There’s some interesting things here – Marco Sorensen, whose fastest laps weren’t that great, turns out to have been very consistent. This suggests to me that probably he was at the limit of his Aston Martin. Not necessarily due to the BoP, but more likely because of a conservative setup to prevent Anderson Tanoto spinning it repeatedly. There’s also the question of why Dustin Blattner is out-and-out faster than his Gold and Silver team-mates (Ben Tuck and Dennis Marschall). Partly, it’s that Blattner is a very good Bronze. Also, as a driver most used to racing in GT sprint events, the stop/start nature of the early laps probably suited him. It might also have been conditions: the track temperature dropped during the race. If Kessel had the car dialled in for the hotter conditions it may have become relatively harder to drive as time went on.

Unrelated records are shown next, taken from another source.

(** * emoji-explainer: the service handlers over a model of their collaborators

    Every handler of [project/*_service.py] is an [async def] that awaits
    calls on the persistence gateway (prisma) and on an HTTP client (httpx).
    A handler is embedded as a finite tree of such calls ([prog]); the
    collaborators are interpreted over an explicit [World] (the tables and
    the log of provider calls).  Each [await] is one node of the tree, so two
    handlers can be interleaved at exactly the points where the Python
    coroutines can be. *)

From Stdlib Require Import ZArith List String Ascii Bool Lia.
From Stdlib Require Import Sorting.Sorted Sorting.Permutation DecimalString.
From stdpp Require Import base option gmap strings list.

Local Open Scope string_scope.
Local Open Scope list_scope.
Local Open Scope Z_scope.

(** ** Python values *)

(** [str(n)] for an [int]. *)
Definition str_int (n : Z) : string := NilZero.string_of_int (Z.to_int n).

(** Exceptions the handlers raise, catch or let through.  The constructors
    follow the Python classes; [except Exception] catches all of them. *)
Inductive exn : Type :=
| HTTPStatusError (status_code : Z) (text : string)   (* httpx *)
| RequestError (url : string) (msg : string)          (* httpx: timeout, connect *)
| JSONDecodeError (msg : string)                      (* response.json() *)
| KeyError (key : string)                             (* d[key] *)
| UniqueViolationError (msg : string)                 (* prisma.errors *)
| DataError (msg : string)                            (* prisma.errors *)
| ValidationError (msg : string)                      (* pydantic *)
| AttributeError (msg : string)
| ZeroDivisionError (msg : string)
| ValueError (msg : string).

(** [str(e)]. *)
Definition str_exn (e : exn) : string :=
  match e with
  | HTTPStatusError c t => "HTTP status " +:+ str_int c
  | RequestError _ m => m
  | JSONDecodeError m => m
  | KeyError k => "'" +:+ k +:+ "'"
  | UniqueViolationError m => m
  | DataError m => m
  | ValidationError m => m
  | AttributeError m => m
  | ZeroDivisionError m => m
  | ValueError m => m
  end.
(** C4.  [start(difficulty)] leaves [countdownValue] at 3 and the state
    COUNTDOWN; three calls [update(1000)] after it end in PLAYING, and the
    state callback is invoked with PLAYING in the third call, the one in
    which the counter reaches 0, and in no other.  The two readings [t0],
    [t1] of the clock made by [start] and by its first run of [loop] are
    less than a second apart. *)
Theorem start_then_three_seconds rt d t0 t1 g :
  t0 <= t1 -> t1 < t0 + 1000 ->
  let g0 := start rt d t0 t1 g in
  let g1 := update rt 1000 g0 in
  let g2 := update rt 1000 g1 in
  let g3 := update rt 1000 g2 in
  (countdownValue g0 = 3%Z /\ state g0 = COUNTDOWN)
  /\ (countdownValue g1 = 2%Z /\ state g1 = COUNTDOWN /\ calls g1 = calls g0)
  /\ (countdownValue g2 = 1%Z /\ state g2 = COUNTDOWN /\ calls g2 = calls g0)
  /\ (countdownValue g3 = 0%Z /\ state g3 = PLAYING
      /\ calls g3 = calls g0 ++ [onStateUpdate PLAYING]).
Proof.
  intros H0 H1.
  destruct (start_countdown rt d t0 t1 g H0 H1) as (S0 & V0 & T0).
  cbv zeta. set (g0 := start rt d t0 t1 g) in *.
  assert (G0 : 1000 <= countdownTimer g0 + 1000) by (rewrite T0; lra).
  destruct (countdown_step rt 1000 g0 S0 G0) as (V1 & T1 & E1).
  rewrite V0 in V1, E1. cbn in V1, E1. destruct E1 as [S1 C1].
  set (g1 := update rt 1000 g0) in *.
  assert (G1 : 1000 <= countdownTimer g1 + 1000) by (rewrite T1; lra).
  destruct (countdown_step rt 1000 g1 S1 G1) as (V2 & T2 & E2).
  rewrite V1 in V2, E2. cbn in V2, E2. destruct E2 as [S2 C2].
  set (g2 := update rt 1000 g1) in *.
  assert (G2 : 1000 <= countdownTimer g2 + 1000) by (rewrite T2; lra).
  destruct (countdown_step rt 1000 g2 S2 G2) as (V3 & T3 & E3).
  rewrite V2 in V3, E3. cbn in V3, E3. destruct E3 as [S3 C3].
  repeat split; try assumption; congruence.
Qed.
Lemma delete_all_tables (vs : list Message) (db : DB) :
  healthy db ->
  let db' := fold_left (fun d v => after (Storage.DeleteMessage (ID v)) d) vs db in
  messages (tables db')
  = filter (fun r => negb (mem (ID r) (map ID vs))) (messages (tables db))
  /\ users (tables db') = users (tables db)
  /\ mailboxes (tables db') = mailboxes (tables db).
Proof.
  revert db. induction vs as [|v vs IH]; intros db H; simpl.
  - repeat split. symmetry. apply forallb_filter_id. apply forallb_forall.
    intros; reflexivity.
  - assert (healthy (after (Storage.DeleteMessage (ID v)) db)) as H'.
    { unfold after. rewrite DeleteMessage_healthy by exact H. exact H. }
    destruct (IH _ H') as [Em [Eu Eb]]. simpl in Em, Eu, Eb.
    rewrite Em, Eu, Eb. unfold after.
    rewrite DeleteMessage_healthy by exact H. simpl.
    rewrite drop_messages_messages, drop_messages_users, drop_messages_mailboxes.
    repeat split. rewrite filter_filter. apply filter_ext.
    intros r. unfold mem. simpl. rewrite negb_orb. reflexivity.
Qed.

Lemma victims_by_id (mailboxID : Z) (db : DB) (r : Message) :
  wf db -> In r (messages (tables db)) ->
  mem (ID r) (map ID (filter Deleted (rows_of_mailbox mailboxID (tables db))))
  = in_mailbox mailboxID r && Deleted r.
Proof.
  intros [Hid _] Hr. unfold mem.
  destruct (in_mailbox mailboxID r && Deleted r) eqn:E.
  - apply andb_true_iff in E. destruct E as [Emb Edel].
    apply existsb_exists. exists (ID r). split; [|apply Z.eqb_refl].
    apply in_map. apply filter_In. split; [|exact Edel].
    apply rows_of_mailbox_In. split; [exact Hr|]. apply Z.eqb_eq. exact Emb.
  - destruct (existsb (Z.eqb (ID r)) _) eqn:X; [|reflexivity].
    apply existsb_exists in X. destruct X as [i [Hi Ei]].
    apply Z.eqb_eq in Ei. apply in_map_iff in Hi. destruct Hi as [v [Hv Hin]].
    apply filter_In in Hin. destruct Hin as [Hin Hdel].
    apply rows_of_mailbox_In in Hin. destruct Hin as [Hin Hmb].
    assert (v = r) as ->.
    { apply (NoDup_map_inj ID (messages (tables db))); [assumption..|congruence]. }
    unfold in_mailbox in E. rewrite Hmb, Z.eqb_refl, Hdel in E. discriminate.
Qed.

Lemma filter_all {A : Type} (l : list A) : filter (fun _ => true) l = l.
Proof. induction l as [|x l IH]; simpl; congruence. Qed.

Lemma ListMessages_within_budget (mailboxID : Z) (k : nat) (db : DB) :
  budget db = Some (S k) ->
  Storage.ListMessages mailboxID db
  = (Ok (rows_of_mailbox mailboxID (tables db)), set_budget (Some k) db).
Proof.
  intros E. unfold Storage.ListMessages, wrap, Exec. rewrite E. reflexivity.
Qed.

Lemma DeleteMessage_within_budget (messageID : Z) (k : nat) (db : DB) :
  budget db = Some (S k) ->
  Storage.DeleteMessage messageID db
  = (Ok tt,
     set_tables (drop_messages (fk_enforced db) (fun m => ID m =? messageID)
                               (tables db))
                (set_budget (Some k) db)).
Proof.
  intros E. unfold Storage.DeleteMessage, wrap, Exec. rewrite E. reflexivity.
Qed.

Lemma DeleteMessage_out_of_budget (messageID : Z) (db : DB) :
  budget db = Some O ->
  Storage.DeleteMessage messageID db
  = (Err (Wrap "falha ao excluir mensagem" ConnectionFailure), db).
Proof.
  intros E. unfold Storage.DeleteMessage, wrap, Exec. rewrite E. reflexivity.
Qed.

Still, we should be impressed. (Frankly, if you were watching the race you’d have been impressed with Blattner anyway as he charged through the field following a turn one incident that wasn’t his fault). I should also mention Sarah Bovy, since she’s our nominal focus. Here we see she’s towards the back of the Silvers, with a wide range of lap times. Combining this with our previous graph of her best 10 laps suggests she has decent potential pace but is struggling to maintain that amidst general racing chaos. Not all that unusual a state for a baby Silver. She would have gotten used to front-running after generally qualifying on pole as a Bronze…
How about race 2, which had a much wider variation in conditions?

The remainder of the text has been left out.